__Records provided__
========
Lemma keeps_updateProjections p f : keeps R (updateProjections p f).
Proof. intros s a s' [= <- <-]. by apply (keeps_projections (tupdate p f) s tt). Qed.
Lemma keeps_updateBusiness t sets p : keeps R (updateBusiness t sets p).
Proof.
  intros s a s' Hrun. unfold updateBusiness in Hrun. step Hrun as u s1 H1. apply liftR_Ok in H1 as [_ ->].
  injection Hrun as <- <-. by apply (keeps_business (tupdate p (setCells sets)) s tt).
Qed.
#[local] Hint Resolve keeps_Now keeps_projections keeps_business keeps_updateProjections keeps_updateBusiness : keeps.
Lemma keeps_Writer_Write p : keeps R (Writer_Write p).
Proof. unfold Writer_Write, checkFence, bindingTargetOwnerMatches, lockBindingTarget. keeps_tac. Qed.
Lemma keeps_markProjectionApplied p : keeps R (markProjectionApplied p).
Proof. unfold markProjectionApplied. keeps_tac. Qed.
#[local] Hint Resolve keeps_Writer_Write keeps_markProjectionApplied : keeps.
Lemma keeps_setDesiredState p i : keeps R (setDesiredState p i).
Proof. unfold setDesiredState. keeps_tac. Qed.
Lemma keeps_resetPendingState p : keeps R (resetPendingState p).
Proof. unfold resetPendingState. keeps_tac. Qed.
Lemma keeps_persistDesiredState p : keeps R (persistDesiredState p).
Proof. unfold persistDesiredState. keeps_tac. Qed.
Lemma keeps_applySynchronously p : keeps R (applySynchronouslyIfConfigured p).
Proof. unfold applySynchronouslyIfConfigured. keeps_tac. Qed.
#[local] Hint Resolve keeps_setDesiredState keeps_resetPendingState keeps_persistDesiredState
  keeps_applySynchronously : keeps.
Lemma keeps_Project i : keeps R (Projector_Project i).
Proof. unfold Projector_Project, orThrow, findProjection. keeps_tac. Qed.
Lemma keeps_savepoint {A} (m : M A) : keeps R m → keeps R (savepoint m).
Proof.
  intros Hm s a s' Hrun. unfold savepoint, runInTx in Hrun. destruct (m s) as [[x s1]|e] eqn:E; injection Hrun as _ <-.
  - by eapply Hm.
  - reflexivity.
Qed.
Lemma keeps_markProjectionFailed p e : keeps R (markProjectionFailed p e).
Proof. unfold markProjectionFailed. keeps_tac. Qed.
#[local] Hint Resolve keeps_savepoint keeps_markProjectionFailed : keeps.
Lemma keeps_Retry p : keeps R (Worker_Retry p).
Proof. unfold Worker_Retry. keeps_tac. Qed.
Lemma keeps_claimBatch : keeps R claimBatch.
Proof. unfold claimBatch. keeps_tac. Qed.
Lemma keeps_applyClaim p : (∀ evs, keeps R (EmitEvents evs)) → keeps R (applyClaim p).
Proof. intros He. unfold applyClaim, findProjection, findInstance. keeps_tac. Qed.
Lemma keeps_claimTarget flow b i : keeps R freshID → keeps R (claimTarget flow b i).
Proof.
  intros Hid. unfold claimTarget, insertProjection, ensureOwnerCanBeSuperseded, orThrow, findInstance. keeps_tac.
Qed.
Lemma keeps_Bind flow version i :
  keeps R freshID →
  (∀ id, keeps R (updateInstances (λ r, Instance_ID r ==? Instance_ID i) (set_Instance_BusinessProjectionID id))) →
  keeps R (Projector_Bind flow version i).
Proof. intros Hid Hu. pose proof (λ f b, keeps_claimTarget f b i Hid). unfold Projector_Bind. keeps_tac. Qed.
End frame.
========
All lines from the one with "(∀ id, keeps" to the end of the records must be set down exactly. Skip every line before it.

__Answer to the problem__
  (∀ id, keeps R (updateInstances (λ r, Instance_ID r ==? Instance_ID i) (set_Instance_BusinessProjectionID id))) →
  keeps R (Projector_Bind flow version i).
Proof. intros Hid Hu. pose proof (λ f b, keeps_claimTarget f b i Hid). unfold Projector_Bind. keeps_tac. Qed.
End frame.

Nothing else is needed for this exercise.